The G-button addition is unfortunate but we are trying to do what is best for Landon. The NG tube requires tape to his face that causes inflamed and dry skin and the tube in his nose and throat causes visible discomfort. We are told that the procedure will also reduce the risk of aspiration (accidental inhalation of formula) and that most babies with a g-button thrive better than those with NG tubes. As Landon has gotten stronger and is awake for a greater part of the day, we have noticed that he pulls his tube out more and more often. He tends to rub at the tape and we have to change it out every couple days. Every 7 days we switch the tube to the other nostril. This process has gotten easier for us but it is always uncomfortable for Landon, particularly if he is already fussy or hungry. We are hopeful that the different feeding method will alleviate some of these irritants.

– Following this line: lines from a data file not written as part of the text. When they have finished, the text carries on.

(* ===== verification/QueueFS.v ===== *)
(** * QueueFS: the message queue backend ([crates/racfs-plugin-queuefs])

    A queue keeps its messages in a [BTreeMap] from the text of their number to
    the message.  The map of queues is the state; [queuefs_filesystem] is the
    instance of [FileSystem].  The abstract specification of a queue is the
    list of its pending messages, oldest first, and [run_refines_fifo] relates
    the two. *)

From S2P Require Import Prelude Text RPath BTree FsError Metadata Flags FileSystem.
From Stdlib Require Import Strings.Ascii.
From Stdlib Require Strings.String.

(* src: crates/racfs-plugin-queuefs/src/fs/mod.rs 47-53 Message *)
Record Message := {
  id : string;
  data : bytes;
  acknowledged : bool
}.

(* src: crates/racfs-plugin-queuefs/src/fs/mod.rs 39-45 Queue *)
Record Queue := {
  next_id : Z;
  head_id : Z;
  messages : BTreeMap string Message
}.

(* src: crates/racfs-plugin-queuefs/src/fs/mod.rs 35-37 QueueFS *)
Definition QueueFS : Type := gmap string Queue.

Definition set_next_id n (q : Queue) : Queue :=
  {| next_id := n; head_id := head_id q; messages := messages q |}.
Definition set_messages m (q : Queue) : Queue :=
  {| next_id := next_id q; head_id := head_id q; messages := m |}.

(** ** [impl Queue] *)

(* src: crates/racfs-plugin-queuefs/src/fs/mod.rs 56-62 Queue::new *)
Definition queue_new : Queue := {| next_id := 1; head_id := 1; messages := [] |}.

Section Queue.
Context `{BuildProfile}.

Today was one of the days when we switched the tube from one nostril to the other. We removed the tube from his left side immediately after his 1 pm feeding and waited until shortly after 4 to reinsert it for his 5 o’clock feeding. Just before we put the tube in, Karen held Landon and observed his face for a while. He has thin red lines on both sides from inflammation from the tube and the surrounding skin is pink due to irritation from the tape. The skin on both his cheeks is dry because we can’t reach it to put on lotion for a week at a time. And despite the signs of pain, he looked peaceful and beautiful. It’s a shame to have half your little boy’s face covered every day.

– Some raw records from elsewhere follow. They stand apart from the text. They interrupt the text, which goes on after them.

Lemma streamfs_ring_buffer_witness :
  @write_tails debug_profile small_config [as_bytes "a"; as_bytes "b"; as_bytes "c"] (stream_new "s")
  = (Ok (), {| name := "s"; messages := [(2, Raw (as_bytes "b")); (3, Raw (as_bytes "c"))];
               head := 2; tail := 4 |}).
Proof.
  exact (@streamfs_ring_buffer debug_profile small_config ltac:(vm_compute; discriminate) "s"
           [as_bytes "a"; as_bytes "b"; as_bytes "c"] eq_refl eq_refl).
Defined.

Lemma streamfs_storage_roundtrip_witness :
  message_storage_to_bytes rev_config (Compressed 3 (as_bytes "cba")) = Ok (as_bytes "abc") /\ 3 = 3.
Proof.
  apply (streamfs_storage_roundtrip rev_config (as_bytes "abc")).
  - intros c x y [= <-] [= <-]. simpl. by rewrite rev_involutive.
  - reflexivity.
Defined.

Lemma streamfs_low_write_lost_witness :
  @write_message debug_profile small_config 1 (as_bytes "lost") 0 demo = (Ok 4, set_head 2 demo).
Proof.
  assert (Hk : keys_ok (messages demo)) by (repeat constructor; vm_compute; (done || discriminate)).
  assert (Hl : Forall (fun kv => 1 < fst kv) (messages demo)) by repeat constructor.
  exact (@streamfs_low_write_lost debug_profile small_config ltac:(vm_compute; discriminate)
           demo 1 (as_bytes "lost") eq_refl ltac:(vm_compute; discriminate) eq_refl Hk Hl
           ltac:(vm_compute; discriminate) ltac:(vm_compute; reflexivity) ltac:(vm_compute; reflexivity)).
Defined.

I lubricated the end of the tube and reinserted it quickly and easily so that he only fussed and sneezed for a couple minutes before falling back asleep. I turned to Karen and expected her to be happy that the process seemed only mildly uncomfortable for him. I was surprised to see her frowning, lower lip out and moist in the eyes. When I asked why she just said, “He’s getting used to it. I don’t want him to be used to that.” It’s moments like that when our hearts break just a little and we remember how desperately we need all the love and support that has lifted us up since Landon was diagnosed with his condition.
Such is the challenge of loving Landon. We get to see all of his tiny triumphs and cherish the lessons we can learn from him but we also must face times each day of the lowest lows, where you as yourself “How can I keep doing this?” The only answer I’ve found is to live each day with prayer, a willingness to ask for help or support, an open heart, and the knowledge that our legacy is not about being perfect but rather about touching other people’s lives in a positive manner. And for that reason I write the blog, so that Landon’s legacy is not only for Karen and I but for as many people as will read it. If the lessons we learn from this experience can help even one other person stay strong through their own trials or encourage someone to pray for and reach out to another in need, then I consider this message a success. Please know that we thank God for each of you reading this blog and supporting those who need love, including our little family.